◆ **THE RECORDS**:
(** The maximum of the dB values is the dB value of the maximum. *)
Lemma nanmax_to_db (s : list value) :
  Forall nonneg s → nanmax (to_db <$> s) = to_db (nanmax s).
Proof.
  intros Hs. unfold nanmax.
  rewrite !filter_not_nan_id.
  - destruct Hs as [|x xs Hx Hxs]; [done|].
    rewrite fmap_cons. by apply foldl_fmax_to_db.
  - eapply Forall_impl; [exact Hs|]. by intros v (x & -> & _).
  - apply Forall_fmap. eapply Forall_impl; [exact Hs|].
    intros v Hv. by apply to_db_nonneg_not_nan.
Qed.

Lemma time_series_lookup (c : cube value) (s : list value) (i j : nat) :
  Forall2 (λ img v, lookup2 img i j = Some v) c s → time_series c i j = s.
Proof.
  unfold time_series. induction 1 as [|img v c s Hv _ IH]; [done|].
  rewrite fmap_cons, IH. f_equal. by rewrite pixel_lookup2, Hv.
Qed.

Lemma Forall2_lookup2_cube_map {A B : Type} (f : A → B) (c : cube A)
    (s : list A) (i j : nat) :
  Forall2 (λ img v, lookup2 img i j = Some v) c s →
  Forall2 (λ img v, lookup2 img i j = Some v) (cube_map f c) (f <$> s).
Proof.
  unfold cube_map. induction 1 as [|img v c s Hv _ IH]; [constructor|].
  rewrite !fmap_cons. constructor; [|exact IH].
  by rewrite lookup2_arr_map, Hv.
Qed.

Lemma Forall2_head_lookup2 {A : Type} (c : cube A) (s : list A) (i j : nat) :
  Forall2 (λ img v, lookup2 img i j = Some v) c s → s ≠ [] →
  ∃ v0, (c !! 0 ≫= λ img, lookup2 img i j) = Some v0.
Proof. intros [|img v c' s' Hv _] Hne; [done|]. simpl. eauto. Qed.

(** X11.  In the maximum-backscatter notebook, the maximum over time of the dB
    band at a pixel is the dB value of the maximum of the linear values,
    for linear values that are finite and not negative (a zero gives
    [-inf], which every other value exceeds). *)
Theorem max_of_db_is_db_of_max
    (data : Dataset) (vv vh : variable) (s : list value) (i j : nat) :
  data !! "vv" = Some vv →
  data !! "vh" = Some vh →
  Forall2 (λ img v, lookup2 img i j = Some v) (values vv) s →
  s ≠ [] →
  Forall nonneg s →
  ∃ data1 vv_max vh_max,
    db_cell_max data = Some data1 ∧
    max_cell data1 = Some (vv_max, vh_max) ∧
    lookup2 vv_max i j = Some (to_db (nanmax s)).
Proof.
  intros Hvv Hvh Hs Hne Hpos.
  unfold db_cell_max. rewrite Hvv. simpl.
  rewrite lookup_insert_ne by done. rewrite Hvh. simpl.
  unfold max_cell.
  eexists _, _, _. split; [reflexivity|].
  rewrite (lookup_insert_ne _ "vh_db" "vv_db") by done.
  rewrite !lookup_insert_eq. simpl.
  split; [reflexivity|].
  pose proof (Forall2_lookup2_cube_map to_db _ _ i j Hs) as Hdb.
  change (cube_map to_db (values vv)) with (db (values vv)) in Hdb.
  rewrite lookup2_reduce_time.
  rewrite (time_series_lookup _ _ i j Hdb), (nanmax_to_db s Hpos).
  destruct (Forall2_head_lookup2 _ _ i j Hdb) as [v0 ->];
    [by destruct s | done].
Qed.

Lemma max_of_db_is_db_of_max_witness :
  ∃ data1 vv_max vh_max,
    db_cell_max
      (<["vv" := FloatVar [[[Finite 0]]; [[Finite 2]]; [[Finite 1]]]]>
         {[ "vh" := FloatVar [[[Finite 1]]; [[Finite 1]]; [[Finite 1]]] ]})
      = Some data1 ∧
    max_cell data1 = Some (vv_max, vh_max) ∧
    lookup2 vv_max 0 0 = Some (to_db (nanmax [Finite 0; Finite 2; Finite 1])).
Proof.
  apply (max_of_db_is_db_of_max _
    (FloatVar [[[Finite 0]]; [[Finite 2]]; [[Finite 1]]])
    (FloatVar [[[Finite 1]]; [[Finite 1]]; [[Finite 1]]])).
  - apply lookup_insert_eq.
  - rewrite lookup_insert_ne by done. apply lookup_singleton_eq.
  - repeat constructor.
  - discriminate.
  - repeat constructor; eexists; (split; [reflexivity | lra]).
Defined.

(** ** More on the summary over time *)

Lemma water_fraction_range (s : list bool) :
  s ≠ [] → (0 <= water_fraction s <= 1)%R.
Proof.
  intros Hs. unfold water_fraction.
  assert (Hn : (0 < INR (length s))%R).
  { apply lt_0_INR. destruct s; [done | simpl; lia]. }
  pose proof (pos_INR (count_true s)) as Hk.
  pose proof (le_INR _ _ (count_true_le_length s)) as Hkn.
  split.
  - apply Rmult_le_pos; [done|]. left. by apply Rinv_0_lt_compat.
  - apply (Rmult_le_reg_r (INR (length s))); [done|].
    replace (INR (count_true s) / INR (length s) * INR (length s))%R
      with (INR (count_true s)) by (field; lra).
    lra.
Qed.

...

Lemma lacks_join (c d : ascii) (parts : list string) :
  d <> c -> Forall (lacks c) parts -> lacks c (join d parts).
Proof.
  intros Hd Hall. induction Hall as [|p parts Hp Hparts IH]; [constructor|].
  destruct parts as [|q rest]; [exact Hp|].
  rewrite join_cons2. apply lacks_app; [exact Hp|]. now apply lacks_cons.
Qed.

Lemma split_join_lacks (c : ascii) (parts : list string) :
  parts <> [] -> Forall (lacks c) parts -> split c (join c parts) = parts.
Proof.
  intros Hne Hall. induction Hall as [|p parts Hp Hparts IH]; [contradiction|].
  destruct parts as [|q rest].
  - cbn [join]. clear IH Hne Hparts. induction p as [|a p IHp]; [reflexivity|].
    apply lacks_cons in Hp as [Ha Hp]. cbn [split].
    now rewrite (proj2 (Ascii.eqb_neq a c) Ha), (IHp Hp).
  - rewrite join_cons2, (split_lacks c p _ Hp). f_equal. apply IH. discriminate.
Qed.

◆ **PROBLEM TO WORK ON**: Transcribe the records above from the line holding "(values vv) s →" down to the line holding "destruct (Forall2_head_lookup2 _", inclusive, without adding anything.

◆ **OUTPUT FOR THIS TASK**:
  Forall2 (λ img v, lookup2 img i j = Some v) (values vv) s →
  s ≠ [] →
  Forall nonneg s →
  ∃ data1 vv_max vh_max,
    db_cell_max data = Some data1 ∧
    max_cell data1 = Some (vv_max, vh_max) ∧
    lookup2 vv_max i j = Some (to_db (nanmax s)).
Proof.
  intros Hvv Hvh Hs Hne Hpos.
  unfold db_cell_max. rewrite Hvv. simpl.
  rewrite lookup_insert_ne by done. rewrite Hvh. simpl.
  unfold max_cell.
  eexists _, _, _. split; [reflexivity|].
  rewrite (lookup_insert_ne _ "vh_db" "vv_db") by done.
  rewrite !lookup_insert_eq. simpl.
  split; [reflexivity|].
  pose proof (Forall2_lookup2_cube_map to_db _ _ i j Hs) as Hdb.
  change (cube_map to_db (values vv)) with (db (values vv)) in Hdb.
  rewrite lookup2_reduce_time.
  rewrite (time_series_lookup _ _ i j Hdb), (nanmax_to_db s Hpos).
  destruct (Forall2_head_lookup2 _ _ i j Hdb) as [v0 ->];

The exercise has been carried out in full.